Twitter is always a good idea to bring public attention or to speed up a service issue solving. As tweeting to company directly can definitely be efficient. And of course, doing so you do not suppose that a company will reveal your personal information publicly. But that is the very thing Southwest Airlines has recently done on Twitter.
Jackie Singh experienced privacy violation this week. She on August, 7 tweeted Southwest Airlines to express her dissatisfaction with inappropriate comments made by a male flight attendant. They included jokes about selecting seats with a choice of free alcohol, younger women and some negative comments about his former wife.
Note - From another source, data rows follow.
(** [y] followed by a byte that starts no sequence: the token holds
    U+FFFD (bytes EF BF BD) after the [y]. *)
Example Fscanf_s_ill_formed :
  Fscanf_s (String "y" (String "194" EmptyString)) EmptyString
  = String "y" (String "239" (String "191" (String "189" EmptyString))).
Proof. reflexivity. Qed.

Example DecodeRunes_euro :
  DecodeRunes (String "226" (String "130" (String "172" EmptyString)))
  = [8364%N] /\
  EncodeRune 8364%N =
    String "226" (String "130" (String "172" EmptyString)).
Proof. split; reflexivity. Qed.

Example ToLower_mixed : ToLower "Yes, 42!" = "yes, 42!".
Proof. reflexivity. Qed.

Example errors_As_wrapped :
  errors_As_statusError (wrapError "rm" Demo.running) = true /\
  errors_As_statusError Demo.busy = false.
Proof. split; reflexivity. Qed.

(** Forced prune of a stopped, a running, a stopped and a broken instance:
    the two stopped ones are deleted and reported, the running one is
    skipped in silence, the broken one gives a warning. *)
Example prune_forced :
  containerPruneAction Demo.runtime Demo.forced Demo.three =
    (None,
     mkState
       (Demo.mkDaemon true true
          [(Demo.c2, Demo.Running); (Demo.c4, Demo.Broken)])
       ["c1"; "c3"]
       [EvNewClient None; EvGetBool "force" (Ok true);
        EvGetString "namespace" (Ok "default");
        EvContainers (Ok [Demo.c1; Demo.c2; Demo.c3; Demo.c4]);
        EvRemoveContainer Demo.c1 "default" false true None;
        EvRemoveContainer Demo.c2 "default" false true (Some Demo.running);
        EvRemoveContainer Demo.c3 "default" false true None;
        EvRemoveContainer Demo.c4 "default" false true (Some Demo.busy);
        EvWarnf Demo.busy "failed to remove container c4";
        EvWrite ("Deleted Containers:" ++ newline);
        EvWrite ("c1" ++ newline); EvWrite ("c3" ++ newline);
        EvCancel]).
Proof. reflexivity. Qed.

Example prune_declined :
  containerPruneAction Demo.runtime (Demo.asked "n") Demo.three =
    (None,
     mkState Demo.three []
       [EvNewClient None; EvGetBool "force" (Ok false);
        EvWrite prompt; EvFscanf "n"; EvCancel]).
Proof. reflexivity. Qed.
Emilia, a Southwest representative, tweeted in response mentioning Singh’s flight number. This information can reveal passenger’s whereabouts. So anyone can track down where a person is. Moreover, there followed another tweet from a Southwest representative claiming the necessity to contact the company privately in the future if a passenger does not want to discuss the travel publicly.
So, revealing someone’s location definitely puts a person’s security at stake, endangering him/her. The passenger had two options in this case. The first one to delete all the tweets quickly and ask Southwest Airlines to do the same. The other one was to warn the rest and bring public attention to the issue.
Southwest Airlines has made a statement saying that it is against their policy to share personal information either of customers or employees. They contacted Singh to apologize for the incident which occurred. The tweets were deleted eventually.